I also became paranoid about sharing too much of myself online (but not in a creepy ‘Big Brother is watching you kind of way’). I began to question whether I should be so public about my mental health. I was afraid that future employers might see it. I was scared of being judged by someone before I ever got to meet them. Or worse, being judged by those I know about something I put online.

In this case I believe I was stigmatising myself. I started to think that my own mental health problems were shameful, and sharing them was no longer appropriate. I wanted to hide it

Let me be clear here. I have never once thought that anyone else who blogs about mental health, or who blogs in general were attention-seeking or arrogant or embarrassing. But I am and always have been my own worst critic.

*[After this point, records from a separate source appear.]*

(* ===== verification/RedirectGuards.v ===== *)
(** * The rules of auto-redirect as guards

    Each function of redirect_nftables_rules.go adds rules that act as the
    guards given here in terms of the packet. *)
From Stdlib Require Import String Ascii.
From S2P Require Import Prelude Bytes GoMem TsChecksum Netip TunOptions TunRules TunRulesSpec RouteMark Netlink Nft NftSpec RedirectNft RedirectSets.
#[local] Open Scope nft_scope.

(** A packet as the kernel shows it. *)
Definition packet_ok (p : packet) : Prop :=
  name_ok (p_iifname p) /\ name_ok (p_oifname p) /\ is_u16 (p_iiftype p) /\ (bytes (p_mac p) /\ length (p_mac p) = 6%nat) /\
  ((exists s d, p_src p = netip.Addr4 s /\ p_dst p = netip.Addr4 d /\ addr4 s /\ addr4 d) \/
   (exists s d, p_src p = netip.Addr6 s /\ p_dst p = netip.Addr6 d /\ addr6 s /\ addr6 d)) /\
  is_u8 (p_l4proto p) /\ is_u16 (p_dport p) /\ is_u32 (p_ctstatus p) /\ match p_skuid p with Some u => is_u32 u | None => True end.

Section Guards.
Context `{SetLookup} `{IPRangesPackage} (le : bool) (os : GOOS) (r : autoRedirect) (p : packet).
Let o := tunOptions r.
Context (Hp : packet_ok p).

(** The options that reach the firewall: names that fit, MAC addresses of six
    bytes, valid prefixes, 32-bit marks. *)
Definition redirect_ok : Prop :=
  let o := tunOptions r in
  name_ok (Name o) /\ Forall name_ok (IncludeInterface o) /\ Forall name_ok (ExcludeInterface o) /\
  Forall (fun m => bytes m /\ length m = 6%nat) (IncludeMACAddress o) /\ Forall (fun m => bytes m /\ length m = 6%nat) (ExcludeMACAddress o) /\
  Forall valid_prefix (Inet4RouteAddress o ++ Inet6RouteAddress o ++ Inet4RouteExcludeAddress o ++ Inet6RouteExcludeAddress o) /\
  marks_ok o /\ is_u16 (redirectPort r) /\
  match DNSHijack o with Some ds => Forall (fun d => is_u16 (netip.ap_port (h_Address d)) /\ valid_addr (netip.ap_addr (h_Address d))) ds | None => True end.
Context (Hr : redirect_ok).

Definition family_of (family : Z) : bool := nfproto p =? family.
Lemma dst_family family : family = TableFamilyIPv4 \/ family = TableFamilyIPv6 -> family_of family = true -> of_family_addr family (p_dst p).
Proof.
  destruct Hp as (_ & _ & _ & _ & [(s & d & _ & Ed & _ & Hd)|(s & d & _ & Ed & _ & Hd)] & _); unfold family_of, nfproto, of_family_addr; rewrite Ed; intros [->| ->]; cbn; intros; try done; by split.
Qed.
Lemma dst_payload family : family = TableFamilyIPv4 \/ family = TableFamilyIPv6 -> family_of family = true ->
  (if family =? TableFamilyIPv4 then payload_load p PayloadBaseNetworkHeader 16 4 else payload_load p PayloadBaseNetworkHeader 24 16) = Some (netip.AsSlice (p_dst p)).
Proof.
  destruct Hp as (_ & _ & _ & _ & [(s & d & Es & Ed & _ & Hd)|(s & d & Es & Ed & _ & Hd)] & _); unfold family_of, nfproto, payload_load; rewrite Es, Ed; intros [->| ->]; cbn; done.
Qed.
(* ===== verification/RedirectSpec.v ===== *)
(** * What the chain of auto-redirect does with a packet that arrives

    After setupNFTables the chain "prerouting" decides about a packet as a list
    of conditions on the packet, the options and the addresses of the host. *)
From Stdlib Require Import String Ascii.
From S2P Require Import Prelude Bytes GoMem TsChecksum Netip TunOptions TunRules TunRulesSpec RouteMark Netlink Nft NftSpec RedirectNft RedirectSets RedirectGuards.
#[local] Open Scope nft_scope.

Section Named.
Context `{SetLookup} `{IPRangesPackage} (r : autoRedirect).
Let o := tunOptions r.
(* ===== verification/DnatNft.v ===== *)
(** * route_dnat_linux.go, route_ipvs_output_linux.go: marks for policy routing

    The nftables rules that mark the packets of translated connections, and the
    chain that marks the DNS packets of IPVS once more so that they are routed
    again; what they do to the mark of a packet, and that the policy rule of
    the tun device takes up the mark. *)
From Stdlib Require Import String Ascii.
From S2P Require Import Prelude Bytes GoMem TsChecksum Netip TunOptions TunRules TunRulesSpec RouteMark Netlink Ipvs PolicyRules Nft NftSpec RedirectNft RedirectSets RedirectGuards RedirectSpec.
#[local] Open Scope nft_scope.

(** ** The rules *)

Definition appendRouteMark (le : bool) (expressions : list expr) (clearMask xorMask : Z) : list expr :=
  expressions ++ [Meta MetaKeyMARK 1 false; Bitwise 1 1 (native32 le (u32 (Z.lnot clearMask))) (native32 le xorMask); Meta MetaKeyMARK 1 true; Counter].
Definition dnatMarkExpressions (le : bool) (o : Options) : list expr :=
  appendRouteMark le
    (nftablesDNATStatusExpressions le ++
     (if AutoRedirectMarkMode o then [Meta MetaKeyMARK 1 false; Cmp CmpOpNeq 1 (native32 le (AutoRedirectInputMark o))] else []))
    (autoRouteDNATBypassMask o) (autoRouteDNATBypassMark o).
Definition chainDNAT : chain := mkChain "prerouting" ChainHookPrerouting ChainTypeFilter (ChainPriorityNATDest + 2).
Definition setupDNATBypass (le : bool) (o : Options) : nft unit :=
  attempt ;;~ AddChain chainDNAT ;;~ AddRule chainDNAT (dnatMarkExpressions le o) ;;~ Flush.

Definition FlushChain (name : string) : nft unit := fun c =>
  (mkConn (c_sets c) (c_chains c) (List.filter (fun q => negb (String.eqb (q.1) name)) (c_rules c)) (c_allocSetID c) (c_fail c), inr tt).
Definition DelChain (name : string) : nft unit := fun c =>
  (mkConn (c_sets c) (List.filter (fun ch => negb (String.eqb (ch_Name ch) name)) (c_chains c)) (c_rules c) (c_allocSetID c) (c_fail c), inr tt).
Definition outputChain (ipv6 : bool) : chain :=
  mkChain (if ipv6 then "ipvs_dns_output6" else "ipvs_dns_output4") ChainHookOutput ChainTypeRoute ChainPriorityMangle.
Definition target_rule (le : bool) (o : Options) (offset : Z) (dst : ipvsDNSDestination) : list expr :=
  appendRouteMark le
    [Payload 1 PayloadBaseNetworkHeader offset (netip.BitLen (d_addr dst) / 8); Cmp CmpOpEq 1 (netip.AsSlice (d_addr dst));
     Meta MetaKeyL4PROTO 1 false; Cmp CmpOpEq 1 [u8 (protocol dst)];
     Payload 1 PayloadBaseTransportHeader 2 2; Cmp CmpOpEq 1 (be16 (d_port dst))]
    0 (autoRouteDNATBypassMark o).
Definition replaceNFTIPVSOutput (le : bool) (o : Options) (ipv6 : bool) (targets : list ipvsDNSDestination) : nft unit :=
  attempt ;;~
  let ch := outputChain ipv6 in
  let family := if ipv6 then NFPROTO_IPV6 else NFPROTO_IPV4 in
  match targets with
  | [] => FlushChain (ch_Name ch) ;;~ DelChain (ch_Name ch) ;;~ Flush
  | _ =>
      AddChain ch ;;~ FlushChain (ch_Name ch) ;;~
      AddRule ch [Meta MetaKeyOIFNAME 1 false; Cmp CmpOpNeq 1 (nftablesIfname (Name o)); Verdict VerdictReturn] ;;~
      AddRule ch [Meta MetaKeyNFPROTO 1 false; Cmp CmpOpNeq 1 [family]; Verdict VerdictReturn] ;;~
      nfor targets (fun dst => AddRule ch (target_rule le o (if ipv6 then 24 else 16) dst)) ;;~
      Flush
  end.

As such, I needed time out to process what I was doing, and whether I wanted to continue. Here’s what I decided:

-         Blogging keeps the conversation of mental health real and current. It shows the day-to-day reality of struggling, of falling, and of succeeding. UCD have a blackboard set up by Peer Mentors called ‘Before I Die I Want To...’. The first thing I ever wrote on that wall was ‘Before I Die I Want To end the stigma around mental health’. I believe blogging helps to do this, and this is something that I’ve been passionate about for years now. In fact, I have never been more passionate about anything else. Ever.
-        I really enjoyed blogging (before all of the self-inflicted paranoia of course). I found it fun, challenging and therapeutic. So partly, I blog for ME. And that’s okay. I shouldn’t be ashamed that I enjoy doing this.
-        I don’t have to blog to a schedule. I can do this when I want, when I’m ready, and I can take a break and time-out whenever I want to or have to too. Anyone who reads my blog is just going to have to put up with that!
-       Honestly, I don’t mind if people don’t like me because of my mental health. It is so much a part of me and of my story that I am comfortable with that. I was asked if I wanted to do a TV3 interview about mental health recently. Immediately, I said 'Yes, I'll do it!' And I did it. Speaking out about my journey isn't something I have ever shy-d away from before, and I don't have shy away from it online just because I fear people won't like it.
-          Sometimes your inner critic can be an advantage. You work harder.  But other times it stands in your way. I can’t let it beat me.


Now, I understand that you can never see the whole person just through their online presence. 

And in the context of mental health, it's a really important lesson to learn.